[[ ENTRIES SUPPLIED, beginning ]]

(** * app/models.py: the models of the to-do list application

    A shallow embedding of [app/models.py]: the validation helpers, the three
    mapped classes [User], [TodoList] and [Todo], and the [BaseModel] mixin
    that persists them through [db.session].

    Python values are modelled as follows.
    - A [str] is a [string]; its characters are the code points below 256.
    - An argument that may be [None] is an [option]; [None] is Python's
      [None].
    - A nullable column is an [option] as well; [None] is SQL's [NULL].
    - A [datetime] is an integer time stamp.
    - A method is a computation in the monad [M]: it threads the object it
      is called on together with the database session, and it either
      returns a value or raises an exception. *)

From Stdlib Require Import ZArith List String Ascii Bool Arith Lia.
Import ListNotations.

Local Open Scope string_scope.
Local Open Scope list_scope.

Set Implicit Arguments.

(** ** Exceptions and the method monad *)

Inductive exn : Type :=
| ValueError (msg : string)
| AttributeError (msg : string)
| IntegrityError.

Inductive result (A : Type) : Type :=
| Ok (a : A)
| Raise (e : exn).

Arguments Ok {A} a.
Arguments Raise {A} e.

Definition is_ok {A : Type} (r : result A) : bool :=
  match r with Ok _ => true | Raise _ => false end.

(** A computation over a state [S]: the outcome and the state it leaves. *)
Definition M (S A : Type) : Type := S -> result A * S.

Definition ret {S A : Type} (a : A) : M S A := fun s => (Ok a, s).

Definition bind {S A B : Type} (m : M S A) (k : A -> M S B) : M S B :=
  fun s => match m s with
           | (Ok a, s') => k a s'
           | (Raise e, s') => (Raise e, s')
           end.

Definition raise {S A : Type} (e : exn) : M S A := fun s => (Raise e, s).

Definition gets {S A : Type} (f : S -> A) : M S A := fun s => (Ok (f s), s).

Definition modify {S : Type} (f : S -> S) : M S unit := fun s => (Ok tt, f s).

(** [try: body except E: handler], where [catches] recognises [E]. *)
Definition try_except {S A : Type}
    (body : M S A) (catches : exn -> bool) (handler : M S A) : M S A :=
  fun s => match body s with
           | (Ok a, s') => (Ok a, s')
           | (Raise e, s') => if catches e then handler s' else (Raise e, s')
           end.

Declare Scope monad_scope.
Delimit Scope monad_scope with monad.
Notation "x <- m ;; k" := (bind m (fun x => k))
  (at level 61, m at next level, right associativity) : monad_scope.
Notation "m ;; k" := (bind m (fun _ => k))
  (at level 61, right associativity) : monad_scope.
Local Open Scope monad_scope.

[[ ENTRIES SUPPLIED, end ]]

=== WHAT IS EXPECTED ===
Please give the number of lines in the entries above that hold "session", with no other words.

=== RESPONSE TO THE EXERCISE ===
2